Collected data
────────
Definition bounded_metrics : list metric :=
  [InvestigationQualityTotal; EvidenceSufficiencyTotal; RequiredEvidenceChecksTotal; ActionableInconclusiveTotal;
   DiagnosticCollectionRequestsTotal; DiagnosticEvidenceCoverageTotal; InvestigationBudgetExhaustedTotal; DiagnosticClaimsTotal].

Example series_limits :
  map (fun m => series_limit (default [] (domains m))) bounded_metrics = [4500; 24; 1344; 192; 9; 81; 27; 105]%nat.
Proof. reflexivity. Qed.

(** ** The quality record agrees with itself *)

Lemma complete_checks checks c :
  allRequiredChecksComplete checks (Some c) = true <->
  ecv_IncompleteChecks c = [] /\ forall check, check ∈ checks -> check ∈ ecv_CompletedChecks c.
Proof.
  cbn [allRequiredChecksComplete]. rewrite andb_true_iff, bool_decide_eq_true, forallb_forall. apply and_iff_compat_l.
  split; intros H check Hc; [apply mem_str_spec, H; by apply list_elem_of_In|apply mem_str_spec, H; by apply list_elem_of_In].
Qed.

(** A completed investigation is recorded as sufficient exactly when its evidence is
    recorded as available, and then every required check is recorded as usable. *)
Theorem sufficiency_agrees (request : InvestigationRequest) (checks : list string) :
  checks <> [] -> ir_Phase request = PhaseCompleted ->
  (evidenceSufficient request checks = true <-> evidenceAvailabilityForMetrics request checks = "available") /\
  (evidenceSufficient request checks = true ->
   forall check, check ∈ checks -> evidenceCheckResultForMetrics request check = "usable").
Proof.
  intros Hne Hp. unfold evidenceSufficient, evidenceAvailabilityForMetrics, evidenceCheckResultForMetrics.
  rewrite Hp, bool_decide_eq_false_2 by done. cbn [andb].
  change (PhaseCompleted == PhaseCompleted) with true. change (PhaseCompleted == PhaseFailed) with false. cbn [andb].
  destruct (ist_EvidenceCoverage (ir_Status request)) as [c|]; [|done]. split.
  - destruct (allRequiredChecksComplete checks (Some c)); [done|]. by destruct (_ || _).
  - intros [_ H]%complete_checks check Hc%H. by apply mem_str_spec in Hc as ->.
Qed.
End Metrics.

(** The check of the probe profile on its Event has no value of its own: it is recorded
    as "other", as no check of any other profile is. *)
Example checks_recorded_as_other :
  let U := plain_tables in
  List.filter (fun check => normalizeEvidenceCheck check == "other")
    (flat_map requiredEvidenceChecksForProfile
       ["CrashLoopBackOff"; "CrashLoopBackOffV2"; "ImagePullBackOff"; "OOMKilled"; "LatencyRegression";
        "RolloutLatencyRegression"; "ServicePortMismatch"; "FailedScheduling"; "ProbeFailure"; "HighHTTPError"]) =
  ["event:Unhealthy"].
Proof. vm_compute. reflexivity. Qed.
────────
# Goal of the exercise:
Precisely as given, transcribe all of the entries above.

# Your solution:
Definition bounded_metrics : list metric :=
  [InvestigationQualityTotal; EvidenceSufficiencyTotal; RequiredEvidenceChecksTotal; ActionableInconclusiveTotal;
   DiagnosticCollectionRequestsTotal; DiagnosticEvidenceCoverageTotal; InvestigationBudgetExhaustedTotal; DiagnosticClaimsTotal].

Example series_limits :
  map (fun m => series_limit (default [] (domains m))) bounded_metrics = [4500; 24; 1344; 192; 9; 81; 27; 105]%nat.
Proof. reflexivity. Qed.

(** ** The quality record agrees with itself *)

Lemma complete_checks checks c :
  allRequiredChecksComplete checks (Some c) = true <->
  ecv_IncompleteChecks c = [] /\ forall check, check ∈ checks -> check ∈ ecv_CompletedChecks c.
Proof.
  cbn [allRequiredChecksComplete]. rewrite andb_true_iff, bool_decide_eq_true, forallb_forall. apply and_iff_compat_l.
  split; intros H check Hc; [apply mem_str_spec, H; by apply list_elem_of_In|apply mem_str_spec, H; by apply list_elem_of_In].
Qed.

(** A completed investigation is recorded as sufficient exactly when its evidence is
    recorded as available, and then every required check is recorded as usable. *)
Theorem sufficiency_agrees (request : InvestigationRequest) (checks : list string) :
  checks <> [] -> ir_Phase request = PhaseCompleted ->
  (evidenceSufficient request checks = true <-> evidenceAvailabilityForMetrics request checks = "available") /\
  (evidenceSufficient request checks = true ->
   forall check, check ∈ checks -> evidenceCheckResultForMetrics request check = "usable").
Proof.
  intros Hne Hp. unfold evidenceSufficient, evidenceAvailabilityForMetrics, evidenceCheckResultForMetrics.
  rewrite Hp, bool_decide_eq_false_2 by done. cbn [andb].
  change (PhaseCompleted == PhaseCompleted) with true. change (PhaseCompleted == PhaseFailed) with false. cbn [andb].
  destruct (ist_EvidenceCoverage (ir_Status request)) as [c|]; [|done]. split.
  - destruct (allRequiredChecksComplete checks (Some c)); [done|]. by destruct (_ || _).
  - intros [_ H]%complete_checks check Hc%H. by apply mem_str_spec in Hc as ->.
Qed.
End Metrics.

(** The check of the probe profile on its Event has no value of its own: it is recorded
    as "other", as no check of any other profile is. *)
Example checks_recorded_as_other :
  let U := plain_tables in
  List.filter (fun check => normalizeEvidenceCheck check == "other")
    (flat_map requiredEvidenceChecksForProfile
       ["CrashLoopBackOff"; "CrashLoopBackOffV2"; "ImagePullBackOff"; "OOMKilled"; "LatencyRegression";
        "RolloutLatencyRegression"; "ServicePortMismatch"; "FailedScheduling"; "ProbeFailure"; "HighHTTPError"]) =
  ["event:Unhealthy"].
Proof. vm_compute. reflexivity. Qed.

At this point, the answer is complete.